Let’s start with the elephant in the room.  COVID-19, which hit full force in ‘20, ran into ‘21, will continue in ‘22 and does not appear to be going away. This is likely something we will be living with until we crack the code on how to vaccinate the unvaccinated, and even then we’re all likely to be getting boosters for a long-time. With every shot in the arm, we continue to dimmish the impact of COVID, but this pandemic will leave us with long-term societal effects.

2. Pandemic Long-Haul

One of the lasting effects from the COVID quarantine is the permanent workplace changes we are experiencing.

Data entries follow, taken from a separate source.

(* ===== verification/PhoneVerification.v ===== *)
(** * Phone verification ([backend/src/user/phone-verification.service.ts],
      [backend/src/user/phone-otp.service.ts])

    The one-time password sent to a phone, the request that checks it, and the
    phone they put on the user's row. Requests interleave at their awaits. *)

From stdpp Require Import base tactics list gmap strings numbers.
From Stdlib Require Import Lia ZArith.
From S2P Require Import Prelude JsString JsNum Strkey Entities Gateway Store Async Kyc LoanVerification.

Local Open Scope Z_scope.

Definition OTP_LIFETIME_MS : Z := 10 * 60000.
Definition OTP_THROTTLE_MS : Z := 60000.

Definition with_phone (u : User) (p : PhoneColumns) : User :=
  {| user_id := user_id u; walletAddress := walletAddress u; onboarding := onboarding u; credit := credit u;
     phone_columns := p; kyc := kyc u |}.

(** [{ phoneOtpCode: code, phoneOtpExpiresAt: expires }] *)
Definition patch_code (code : option string) (expires : option Z) (u : User) : User :=
  let p := phone_columns u in
  with_phone u {| phone := phone p; phoneVerifiedAt := phoneVerifiedAt p; lastPhoneOtpSentAt := lastPhoneOtpSentAt p;
                  phoneOtpCode := code; phoneOtpExpiresAt := expires; phoneOtpAttemptCount := phoneOtpAttemptCount p |}.

(** [{ lastPhoneOtpSentAt: now }] *)
Definition patch_sent (now : Z) (u : User) : User :=
  let p := phone_columns u in
  with_phone u {| phone := phone p; phoneVerifiedAt := phoneVerifiedAt p; lastPhoneOtpSentAt := Some now;
                  phoneOtpCode := phoneOtpCode p; phoneOtpExpiresAt := phoneOtpExpiresAt p;
                  phoneOtpAttemptCount := phoneOtpAttemptCount p |}.

(** [{ phone, phoneVerifiedAt: now }] *)
Definition patch_verified (number : string) (now : Z) (u : User) : User :=
  let p := phone_columns u in
  with_phone u {| phone := Some number; phoneVerifiedAt := Some now; lastPhoneOtpSentAt := lastPhoneOtpSentAt p;
                  phoneOtpCode := phoneOtpCode p; phoneOtpExpiresAt := phoneOtpExpiresAt p;
                  phoneOtpAttemptCount := phoneOtpAttemptCount p |}.

Definition has_phone (number : string) (u : User) : bool := bool_decide (phone (phone_columns u) = Some number).

Section PhoneVerification.
  Context `{DB : Database} `{OUT : Outside} `{MSG : Messaging}.

(** ** The one-time password *)

(** [String(Math.floor(100000 + Math.random() * 900000))] *)
Definition otp_of (r : num) : string :=
  match num_floor (num_of_Z 100000 + r * num_of_Z 900000)%num with
  | Some z => String_of_int z
  | None => "NaN"%string
  end.

(** The template, then a plain text; a failure of both is only logged. *)
Definition deliver_otp (number code : string) : proc World unit :=
  match kapso with
  | None => Return tt
  | Some k => proc_try (fun _ => proc_try (fun _ => Return tt) (await (sendText k number code))) (await (sendTemplate k number code))
  end.

Definition sendVerification (number wallet : string) : proc World unit :=
  wallet ← of_result (normalizeWallet wallet);
  r ← await random;
  let code := otp_of r in
  now ← await date_now;
  _ ← await (update_users (by_wallet wallet) (patch_code (Some code) (Some (now + OTP_LIFETIME_MS))));
  deliver_otp number code.

(** Whether the user's code is this one; it is used up when it is. The number is
    not looked at. *)
Definition checkVerification (number code wallet : string) : proc World bool :=
  wallet ← of_result (normalizeWallet wallet);
  user ← await (find_user (by_wallet wallet));
  match user with
  | None => Return false
  | Some user =>
      match filled (phoneOtpCode (phone_columns user)), phoneOtpExpiresAt (phone_columns user) with
      | true, Some expires =>
          now ← await date_now;
          if expires <? now then Return false
          else if bool_decide (phoneOtpCode (phone_columns user) = Some code) then
            _ ← await (update_users (by_wallet wallet) (patch_code None None)); Return true
          else Return false
      | _, _ => Return false
      end
  end.

(** ** The service *)

Definition ensurePhoneIsFreeForWallet (number wallet : string) : proc World unit :=
  existing ← await (find_user (has_phone number));
  match existing with
  | Some u => if bool_decide (walletAddress u = wallet) then Return tt
              else Raise (ConflictException "Este número ya está registrado con otra cuenta")
  | None => Return tt
  end.

(** The clock is only read for a user who was sent a code before. *)
Definition assertPhoneOtpThrottle (user : User) : proc World unit :=
  match lastPhoneOtpSentAt (phone_columns user) with
  | None => Return tt
  | Some sent =>
      now ← await date_now;
      if now - sent <? OTP_THROTTLE_MS
      then Raise (BadRequestException "Esperá al menos 1 minuto antes de pedir otro código") else Return tt
  end.

Definition findPhoneUser (wallet : string) : proc World User :=
  user ← await (find_user (by_wallet wallet));
  of_result (result_of_option (NotFoundException "User not found") user).

Definition verifyPhone (walletAddress number : string) : proc World unit :=
  wallet ← of_result (normalizeWallet walletAddress);
  user ← findPhoneUser wallet;
  _ ← ensurePhoneIsFreeForWallet number wallet;
  _ ← assertPhoneOtpThrottle user;
  _ ← sendVerification number wallet;
  await (now ← date_now; update_user (user_id user) (patch_sent now)).

Definition verifyPhoneOtp (walletAddress number code : string) : proc World unit :=
  wallet ← of_result (normalizeWallet walletAddress);
  user ← findPhoneUser wallet;
  _ ← ensurePhoneIsFreeForWallet number wallet;
  approved ← checkVerification number code wallet;
  if negb approved then Raise (BadRequestException "Código inválido o expirado")
  else
    proc_try (fun e => match e with
                       | UniqueViolation _ => Raise (ConflictException "Este teléfono ya fue verificado por otro usuario")
                       | _ => Raise e
                       end)
      (await (now ← date_now; update_user (user_id user) (patch_verified number now))).

Definition resendPhoneOtp (walletAddress number : string) : proc World unit := verifyPhone walletAddress number.

Definition updatePhone (walletAddress number : string) : proc World unit :=
  wallet ← of_result (normalizeWallet walletAddress);
  user ← findPhoneUser wallet;
  _ ← ensurePhoneIsFreeForWallet number wallet;
  _ ← assertPhoneOtpThrottle user;
  _ ← sendVerification number wallet;
  await (now ← date_now; update_user (user_id user) (patch_sent now)).
End PhoneVerification.

(** ** Lemmas *)

(** The table of users: rows under their ids, no wallet and no phone twice. *)
Definition wallets_unique (t : gmap Z User) : Prop :=
  forall i j u u', t !! i = Some u -> t !! j = Some u' -> walletAddress u = walletAddress u' -> i = j.

Definition phones_unique (t : gmap Z User) : Prop :=
  forall i j u u' p, t !! i = Some u -> t !! j = Some u' ->
    phone (phone_columns u) = Some p -> phone (phone_columns u') = Some p -> i = j.

Definition users_ok (t : gmap Z User) : Prop :=
  map_Forall (fun i u => user_id u = i) t /\ wallets_unique t /\ phones_unique t.

(** A patch that leaves the identity of the row alone. *)
Definition keeps_identity (patch : User -> User) : Prop :=
  forall u, user_id (patch u) = user_id u /\ walletAddress (patch u) = walletAddress u.

Section Facts.
  Context `{DB : Database} `{OUT : Outside} `{MSG : Messaging} {LAWS : DatabaseLaws DB}.
(* ===== verification/UserQuery.v ===== *)
(** * The state of a user ([backend/src/user/user-query.service.ts])

    What the application shows of a wallet: the registered user, the person who has
    not verified an e-mail yet, or nobody; with the rank on the platform, kept for a
    minute in a bounded cache. *)

From stdpp Require Import base tactics list gmap strings numbers.
From Stdlib Require Import Lia ZArith Ascii.
From S2P Require Import Prelude JsString JsNum Strkey Entities Gateway Store Async Kyc EarlyAccess LoanVerification UserStore.

Local Open Scope Z_scope.

Definition RANK_CACHE_TTL_MS : Z := 60000.
Definition RANK_CACHE_MAX : nat := 500.

Definition resolvePlatform (storedPlatform requestPlatform : option string) : string :=
  match normalizePlatform storedPlatform, normalizePlatform requestPlatform with
  | Some a, _ => a
  | None, Some b => b
  | None, None => "lemon"
  end.

(** ** The rank cache: a JavaScript Map *)

Section Ranks.

(** [map.get(key)] *)
Fixpoint rank_get (key : string) (m : list (string * CachedRank)) : option CachedRank :=
  match m with
  | [] => None
  | (k, c) :: m' => if bool_decide (k = key) then Some c else rank_get key m'
  end.

(** [map.set(key, value)]: a key that is there keeps its place. *)
Fixpoint rank_set (key : string) (c : CachedRank) (m : list (string * CachedRank)) : list (string * CachedRank) :=
  match m with
  | [] => [(key, c)]
  | (k, d) :: m' => if bool_decide (k = key) then (key, c) :: m' else (k, d) :: rank_set key c m'
  end.

(** The pruning: first the expired entries, then the oldest ones. *)
Definition rank_prune (now : Z) (m : list (string * CachedRank)) : list (string * CachedRank) :=
  let live := List.filter (fun kc => now <? cr_expiresAt (snd kc)) m in
  drop (length live - RANK_CACHE_MAX) live.

Definition rank_key (u : User) (pf : string) : string :=
  (pf ++ ":" ++ String_of_int (waitlistPriority (onboarding u)) ++ ":" ++ String_of_int (createdAt (onboarding u)))%string.
End Ranks.

(** ** What is shown of a phone *)

(** [/^\+\d{1,3}/]: the plus sign and up to three digits, or nothing. *)
Definition phone_prefix (p : list ascii) : list ascii :=
  match p with
  | "+"%char :: d :: r =>
      if is_digit d then
        "+"%char :: d :: match r with
                         | e :: r' => if is_digit e then e :: match r' with f :: _ => if is_digit f then [f] else [] | [] => [] end else []
                         | [] => []
                         end
      else []
  | _ => []
  end.

(** The prefix, a space, and the rest with all but its last four characters hidden:
    digits become bullets. *)
Definition phoneMasked (p : string) : string :=
  let prefix := phone_prefix (chars p) in
  let rest := drop (length prefix) (chars p) in
  let hidden := take (length rest - 4) rest in
  let shown := drop (length rest - 4) rest in
  (of_chars prefix ++ " " ++ String.concat "" (map (fun c => if is_digit c then "•"%string else of_chars [c]) hidden) ++ of_chars shown)%string.

(** [!!v] of a number: neither zero nor NaN. *)
Definition truthy (v : option num) : bool :=
  match v with Some x => negb (neqb x (num_of_Z 0)) && neqb x x | None => false end.

(** The columns a verified user has. *)
Definition allRequiredPresent (u : User) : bool :=
  truthy (creditLimit (credit u)) && match score (credit u) with Some s => negb (s =? 0) | None => false end.

(** The part of the answer only a registered user has. *)
Record RegisteredPart := {
  rp_workType : option string;
  rp_phoneMasked : option string;
  rp_pendingPhoneOtp : bool;
  rp_openLoansCount : Z;
}.

Record UserStep := {
  us_walletAddress : string;
  us_userId : option Z;
  us_isVerified : bool;
  us_creditLimit : option num;
  us_email : option string;
  us_xp : Z;
  us_achievementsCount : Z;
  us_score : option Z;
  us_termsAccepted : bool;
  us_phoneVerified : bool;
  us_waitlistLimit : Z;
  us_isEarlyUser : bool;
  us_isInWaitlist : bool;
  us_waitlistPosition : option Z;
  us_waitlistPriority : Z;
  us_needsEmailForWaitlist : bool;
  us_goToWaitlist : bool;
  us_hasPendingWaitlist : bool;
  us_requiresWaitlistOtp : bool;
  us_otpExpiresAt : option Z;
  us_loansTotal : Z;
  us_closedLoansTotal : Z;
  us_loansOnTime : Z;
  us_registered : option RegisteredPart;
}.

Definition is_some {A} (o : option A) : bool := match o with Some _ => true | None => false end.

Definition pending_step (p : NotVerifiedUser) : UserStep :=
  {| us_walletAddress := nv_walletAddress p; us_userId := None; us_isVerified := false; us_creditLimit := None;
     us_email := nv_email p; us_xp := 1; us_achievementsCount := 0; us_score := None;
     us_termsAccepted := is_some (nv_termsAcceptedAt p); us_phoneVerified := false;
     us_waitlistLimit := 0; us_isEarlyUser := true; us_isInWaitlist := false; us_waitlistPosition := None;
     us_waitlistPriority := 0; us_needsEmailForWaitlist := false; us_goToWaitlist := false;
     us_hasPendingWaitlist := is_some (nv_waitlistJoinedAt p); us_requiresWaitlistOtp := true;
     us_otpExpiresAt := nv_otpExpiresAt p; us_loansTotal := 0; us_closedLoansTotal := 0; us_loansOnTime := 0;
     us_registered := None |}.

Definition unknown_step (wallet : string) : UserStep :=
  {| us_walletAddress := wallet; us_userId := None; us_isVerified := false; us_creditLimit := None; us_email := None;
     us_xp := 1; us_achievementsCount := 0; us_score := None; us_termsAccepted := false; us_phoneVerified := false;
     us_waitlistLimit := 0; us_isEarlyUser := true; us_isInWaitlist := false; us_waitlistPosition := None;
     us_waitlistPriority := 0; us_needsEmailForWaitlist := false; us_goToWaitlist := false;
     us_hasPendingWaitlist := false; us_requiresWaitlistOtp := false; us_otpExpiresAt := None;
     us_loansTotal := 0; us_closedLoansTotal := 0; us_loansOnTime := 0; us_registered := None |}.

(** The counts of the metrics query. *)
Record LoanMetrics := { lm_total : Z; lm_closed : Z; lm_onTime : Z; lm_open : Z }.

Definition unpaid_status (s : LoanStatus) : bool :=
  match s with OPEN | DEFAULTED | DEFAULTED_IN_GRACE => true | _ => false end.

Definition metrics_of (i : Z) (w : World) : LoanMetrics :=
  let count p := Z.of_nat (size (loans_where (fun l => of_user i l && p l) w)) in
  {| lm_total := count (fun _ => true);
     lm_closed := count (fun l => is_some (closedAt (state l)));
     lm_onTime := count (fun l => is_some (closedAt (state l)) && repaidOnTime (state l));
     lm_open := count (fun l => negb (is_some (closeTxHash (state l))) && unpaid_status (status (state l))) |}.

Definition registered_step (u : User) (m : LoanMetrics) (pending : option NotVerifiedUser) (now : Z) : UserStep :=
  let ph := phone_columns u in
  {| us_walletAddress := walletAddress u; us_userId := Some (user_id u); us_isVerified := allRequiredPresent u;
     us_creditLimit := creditLimit (credit u); us_email := email (onboarding u); us_xp := xp (credit u);
     us_achievementsCount := 0; us_score := score (credit u); us_termsAccepted := is_some (termsAcceptedAt (onboarding u));
     us_phoneVerified := is_some (phoneVerifiedAt ph);
     us_waitlistLimit := 0; us_isEarlyUser := true; us_isInWaitlist := false; us_waitlistPosition := None;
     us_waitlistPriority := waitlistPriority (onboarding u); us_needsEmailForWaitlist := false; us_goToWaitlist := false;
     us_hasPendingWaitlist := false; us_requiresWaitlistOtp := is_some pending;
     us_otpExpiresAt := pending ≫= nv_otpExpiresAt;
     us_loansTotal := lm_total m; us_closedLoansTotal := lm_closed m; us_loansOnTime := lm_onTime m;
     us_registered := Some {|
       rp_workType := workType (onboarding u);
       rp_phoneMasked := if filled (phone ph) then phoneMasked <$> phone ph else None;
       rp_pendingPhoneOtp := filled (phoneOtpCode ph) && match phoneOtpExpiresAt ph with Some t => now <? t | None => false end;
       rp_openLoansCount := lm_open m |} |}.

Section UserQuery.
  Context `{DB : Database} `{ODB : OnboardDatabase} `{OUT : Outside}.

Definition by_pending_wallet (wallet : string) (p : NotVerifiedUser) : bool := bool_decide (nv_walletAddress p = wallet).

(** [cached && cached.expiresAt > Date.now()] *)
Definition rank_cached (key : string) : M OnboardWorld (option Z) := fun w =>
  match rank_get key (o_ranks w) with
  | None => (Ok None, w)
  | Some c =>
      match on_main date_now w with
      | (Ok now, w') => (Ok (if now <? cr_expiresAt c then Some (cr_value c) else None), w')
      | (Throw e, w') => (Throw e, w')
      end
  end.

(** The clock is read again when the cache has to be pruned. *)
Definition rank_store (key : string) (rank : Z) : M OnboardWorld unit :=
  now ← on_main date_now;
  _ ← modify (fun w => set_ranks (rank_set key {| cr_value := rank; cr_expiresAt := now + RANK_CACHE_TTL_MS |} (o_ranks w)) w);
  size ← gets (fun w => length (o_ranks w));
  if (RANK_CACHE_MAX <? size)%nat then
    now ← on_main date_now;
    modify (fun w => set_ranks (rank_prune now (o_ranks w)) w)
  else mret tt.

Definition getRankWithinPlatform (u : User) (pf : string) : proc OnboardWorld Z :=
  cached ← await (rank_cached (rank_key u pf));
  match cached with
  | Some v => Return v
  | None =>
      rank ← await (on_main (count_users (ranked_before u pf)));
      _ ← await (rank_store (rank_key u pf) rank);
      Return rank
  end.

Definition getWaitlistPosition (u : User) (platformOverride : option string) : proc OnboardWorld (option Z) :=
  match waitlistJoinedAt (onboarding u) with
  | None => Return None
  | Some _ =>
      let platformEff := match platformOverride with
                         | Some p => p
                         | None => default "lemon"%string (normalizePlatform (platform (onboarding u)))
                         end in
      limit ← await (on_main (getUserUntilWaitlist (Some platformEff)));
      if limit <=? 0 then Return None
      else
        rank ← getRankWithinPlatform u platformEff;
        Return (if rank <=? limit then None else Some (rank - limit))
  end.

Definition loan_metrics (i : Z) : M OnboardWorld LoanMetrics :=
  ostatement (fun w => match odb_metrics_error w with Some e => Throw e | None => Ok (metrics_of i (o_main w), id) end).

(** The rank is only asked for: no answer depends on it. The clock is read for the
    phone code, when there is one. *)
Definition getStepByWallet (walletAddress : string) (pf : option string) : proc OnboardWorld UserStep :=
  wallet ← of_result (normalizeWallet walletAddress);
  user ← await (on_main (find_user (by_wallet wallet)));
  match user with
  | Some user =>
      let platformEff := resolvePlatform (platform (onboarding user)) pf in
      _ ← getRankWithinPlatform user platformEff;
      m ← await (loan_metrics (user_id user));
      pending ← await (find_pending (by_pending_wallet wallet));
      now ← await (on_main date_now);
      Return (registered_step user m pending now)
  | None =>
      pending ← await (find_pending (by_pending_wallet wallet));
      Return (match pending with Some p => pending_step p | None => unknown_step wallet end)
  end.
End UserQuery.
(* ===== verification/OnboardingRuns.v ===== *)
(** * Registration: what each request does alone

    The state shown of a wallet, the code that is sent, the check of the code on every
    branch, the limit on guesses; and the runs in which the code of one e-mail
    verifies another. *)

From stdpp Require Import base tactics list gmap strings numbers.
From Stdlib Require Import Lia ZArith Ascii.
From S2P Require Import Prelude JsString JsNum Strkey Entities Gateway Store Async Kyc EarlyAccess LoanVerification PhoneVerification UserStore UserQuery Onboarding OnboardingProps.

Local Open Scope Z_scope.

(** ** One operation *)

Section Steps.
  Context `{DB : Database} `{OUT : Outside} `{ODB : OnboardDatabase} `{OOUT : OnboardOutside}.

Definition clock (w : OnboardWorld) : Z := now_ms (w_calls (o_main w)).

(** The world after the clock was read. *)
Definition stamped (w : OnboardWorld) : OnboardWorld := set_main (log_call (CNow (clock w)) (o_main w)) w.

Lemma set_main_same w : set_main (o_main w) w = w.
Proof. by destruct w. Qed.

Lemma run_date {A} (k : Z -> proc OnboardWorld A) w : run (await (on_main date_now) ≫= k) w = run (k (clock w)) (stamped w).
Proof. by rewrite run_await_bind. Qed.

Lemma run_find_user {A} p (k : option User -> proc OnboardWorld A) w :
  w_tx (o_main w) = NoTx ->
  run (await (on_main (find_user p)) ≫= k) w =
  match db_find_user (o_main w) p with Ok r => run (k r) w | Throw e => (Throw e, w) end.
Proof.
  intros Htx. rewrite run_await_bind. unfold on_main, find_user. rewrite query_NoTx, set_main_same by done.
  by destruct (db_find_user _ _).
Qed.

Lemma run_find_pending {A} p (k : option NotVerifiedUser -> proc OnboardWorld A) w :
  w_tx (o_main w) = NoTx ->
  run (await (find_pending p) ≫= k) w = match odb_find_pending w p with Ok r => run (k r) w | Throw e => (Throw e, w) end.
Proof.
  intros Htx. rewrite run_await_bind. unfold find_pending. rewrite ostatement_NoTx by done. by destruct (odb_find_pending _ _).
Qed.

Lemma run_count_users {A} p (k : Z -> proc OnboardWorld A) w :
  w_tx (o_main w) = NoTx ->
  run (await (on_main (count_users p)) ≫= k) w =
  match db_count_users (o_main w) p with Ok r => run (k r) w | Throw e => (Throw e, w) end.
Proof.
  intros Htx. rewrite run_await_bind. unfold on_main, count_users. rewrite query_NoTx, set_main_same by done.
  by destruct (db_count_users _ _).
Qed.

(** Nothing but clock readings and the rank cache is new. *)
Record untouched (w w' : OnboardWorld) : Prop := {
  un_users : w_users (o_main w') = w_users (o_main w);
  un_loans : w_loans (o_main w') = w_loans (o_main w);
  un_tx : w_tx (o_main w') = w_tx (o_main w);
  un_pending : o_pending w' = o_pending w;
  un_sessions : o_sessions w' = o_sessions w;
  un_attempts : o_attempts w' = o_attempts w;
  un_events : o_events w' = o_events w;
  un_calls : forall c, c ∈ w_calls (o_main w) -> c ∈ w_calls (o_main w');
}.

#[export] Instance untouched_refl : Reflexive untouched.
Proof. by split. Qed.

#[export] Instance untouched_trans : Transitive untouched.
Proof. intros w1 w2 w3 [] []. split; try congruence. auto. Qed.

Lemma untouched_stamped w : untouched w (stamped w).
Proof. split; try done. intros c Hc. cbn. apply elem_of_app. by left. Qed.

Lemma clock_logged w : CNow (clock w) ∈ w_calls (o_main (stamped w)).
Proof. cbn. apply elem_of_app. right. by left. Qed.

Lemma untouched_ranks w r : untouched w (set_ranks r w).
Proof. by split. Qed.
End Steps.

(** ** The state of a wallet *)

Section State.
  Context `{DB : Database} `{OUT : Outside} `{ODB : OnboardDatabase} `{OOUT : OnboardOutside}.
  Context {LAWS : DatabaseLaws DB} {OLAWS : OnboardLaws DB ODB}.

Lemma rank_store_untouched key rank w : exists w', rank_store key rank w = (Ok tt, w') /\ untouched w w'.
Proof.
  unfold rank_store. cbv [mbind M_bind on_main date_now outside modify gets]. set (w1 := set_ranks _ _).
  assert (Hw1 : untouched w w1) by (etrans; [apply untouched_stamped|apply untouched_ranks]).
  destruct (Nat.ltb_spec RANK_CACHE_MAX (length (o_ranks w1))); eexists; (split; [reflexivity|]); [|done].
  etrans; [exact Hw1|]. etrans; [apply untouched_stamped|apply untouched_ranks].
Qed.

Lemma rank_untouched u pf w : w_tx (o_main w) = NoTx -> untouched w (snd (run (getRankWithinPlatform u pf) w)).
Proof.
  intros Htx. unfold getRankWithinPlatform. rewrite run_await_bind. unfold rank_cached.
  assert (Hq : forall w1, untouched w w1 -> untouched w (snd (run (rank ← await (on_main (count_users (ranked_before u pf)));
                 _ ← await (rank_store (rank_key u pf) rank); Return rank) w1))).
  { intros w1 Hw1. rewrite run_count_users by (rewrite (un_tx _ _ Hw1); done). destruct (db_count_users _ _) as [n|e]; [|done].
    rewrite run_await_bind. destruct (rank_store_untouched (rank_key u pf) n w1) as (w2 & -> & H2). cbn. by etrans. }
  destruct (rank_get _ _) as [c|]; [|by apply Hq]. cbv [on_main date_now outside].
  destruct (_ <? _); [apply untouched_stamped|apply Hq, untouched_stamped].
Qed.

(** What the state of a wallet is: of its user, else of its pending row, else of nobody. *)
Definition step_of (wallet : string) (w : OnboardWorld) (s : UserStep) : Prop :=
  (exists i u m pending now, w_users (o_main w) !! i = Some u /\ walletAddress u = wallet /\
     s = registered_step u m pending now /\ m = metrics_of (user_id u) (o_main w) /\
     match pending with
     | Some p => (exists j, o_pending w !! j = Some p) /\ nv_walletAddress p = wallet
     | None => forall j p, o_pending w !! j = Some p -> nv_walletAddress p <> wallet
     end) \/
  ((forall i u, w_users (o_main w) !! i = Some u -> walletAddress u <> wallet) /\
   ((exists j p, o_pending w !! j = Some p /\ nv_walletAddress p = wallet /\ s = pending_step p) \/
    ((forall j p, o_pending w !! j = Some p -> nv_walletAddress p <> wallet) /\ s = unknown_step wallet))).

Lemma pending_row w wallet o :
  odb_find_pending w (by_pending_wallet wallet) = Ok o ->
  match o with
  | Some p => (exists j, o_pending w !! j = Some p) /\ nv_walletAddress p = wallet
  | None => forall j p, o_pending w !! j = Some p -> nv_walletAddress p <> wallet
  end.
Proof.
  intros E. destruct o as [p|].
  - apply find_pending_some in E as (j & Hj & Hp). unfold by_pending_wallet in Hp. bool_to_prop. split; [by exists j|done].
  - intros j p Hj. eapply find_pending_none in E; [|exact Hj]. unfold by_pending_wallet in E. by bool_to_prop.
Qed.

Lemma user_row w wallet o :
  db_find_user w (by_wallet wallet) = Ok o ->
  match o with
  | Some u => exists i, w_users w !! i = Some u /\ walletAddress u = wallet
  | None => forall i u, w_users w !! i = Some u -> walletAddress u <> wallet
  end.
Proof.
  intros E. destruct o as [u|].
  - apply find_user_some in E as (i & Hi & Hp). unfold by_wallet in Hp. bool_to_prop. by exists i.
  - intros i u Hi. eapply find_user_none in E; [|exact Hi]. unfold by_wallet in E. by bool_to_prop.
Qed.

Lemma step_of_untouched wallet w w' s : untouched w w' -> step_of wallet w' s -> step_of wallet w s.
Proof. intros [] H. unfold step_of, metrics_of, loans_where in *. by rewrite un_users0, un_pending0, un_loans0 in H. Qed.

Lemma getStep_run a pf w :
  w_tx (o_main w) = NoTx ->
  let '(r, w') := run (getStepByWallet a pf) w in
  untouched w w' /\ forall s, r = Ok s -> exists wallet, normalizeWallet a = Ok wallet /\ step_of wallet w s.
Proof.
  intros Htx. unfold getStepByWallet. destruct (normalizeWallet a) as [wallet|e]; [|done]. cbn [of_result]. rewrite return_bind.
  rewrite run_find_user by done. destruct (db_find_user _ _) as [o|e] eqn:Eu; [|done]. apply user_row in Eu.
  destruct o as [u|].
  - destruct Eu as (i & Hi & Hw). rewrite run_bind. pose proof (rank_untouched u (resolvePlatform (platform (onboarding u)) pf) w Htx) as H1.
    destruct (run (getRankWithinPlatform _ _) w) as [[n|e] w1]; [|done]. cbn [snd] in H1.
    assert (Htx1 : w_tx (o_main w1) = NoTx) by (rewrite (un_tx _ _ H1); done).
    rewrite run_await_bind. unfold loan_metrics. rewrite ostatement_NoTx by done.
    destruct (odb_metrics_error w1); [done|]. rewrite run_find_pending by done.
    destruct (odb_find_pending _ _) as [o|e] eqn:Ep; [|done]. apply pending_row in Ep. rewrite run_date. cbn [run].
    split; [by etrans; [|apply untouched_stamped]|]. intros s [= <-]. exists wallet. split; [done|].
    apply (step_of_untouched wallet w w1); [done|]. left. exists i, u, (metrics_of (user_id u) (o_main w1)), o, (clock w1).
    split_and!; try done. by rewrite (un_users _ _ H1).
  - rewrite run_find_pending by done. destruct (odb_find_pending _ _) as [o|e] eqn:Ep; [|done]. apply pending_row in Ep. cbn [run].
    split; [done|]. intros s [= <-]. exists wallet. split; [done|]. right. split; [done|]. destruct o as [p|].
    + destruct Ep as ((j & Hj) & Hp). left. by exists j, p.
    + by right.
Qed.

While large corporations with mega campuses will start to “return to campus” in 2022, if they haven’t already, few are drawing hard lines around a full-time return. Driven by the “great resignation,” the extreme turnover in jobs we’ve seen over the past 18 months, as well as the competitive marketplace for talent where many companies are offering fully remote positions, we are entering into a multi-year trend of “hybrid workforces.”  Until the supply and demand dynamic of employees and employers dramatically changes, which it may with a major recession, or the continued evolution of robotics and AI, we will likely see hybrid workplaces for years to come. One lasting effect we see for pharma is the their “Digital Transformation” which was accelerated due to COVID, is here to stay and is not likely to unwind any time soon – in fact continues to accelerate. Staffing changes, such as pharma hiring out of their ad agency partners, seem to also indicate that there will be some continued trend toward insourcing some digital media functions.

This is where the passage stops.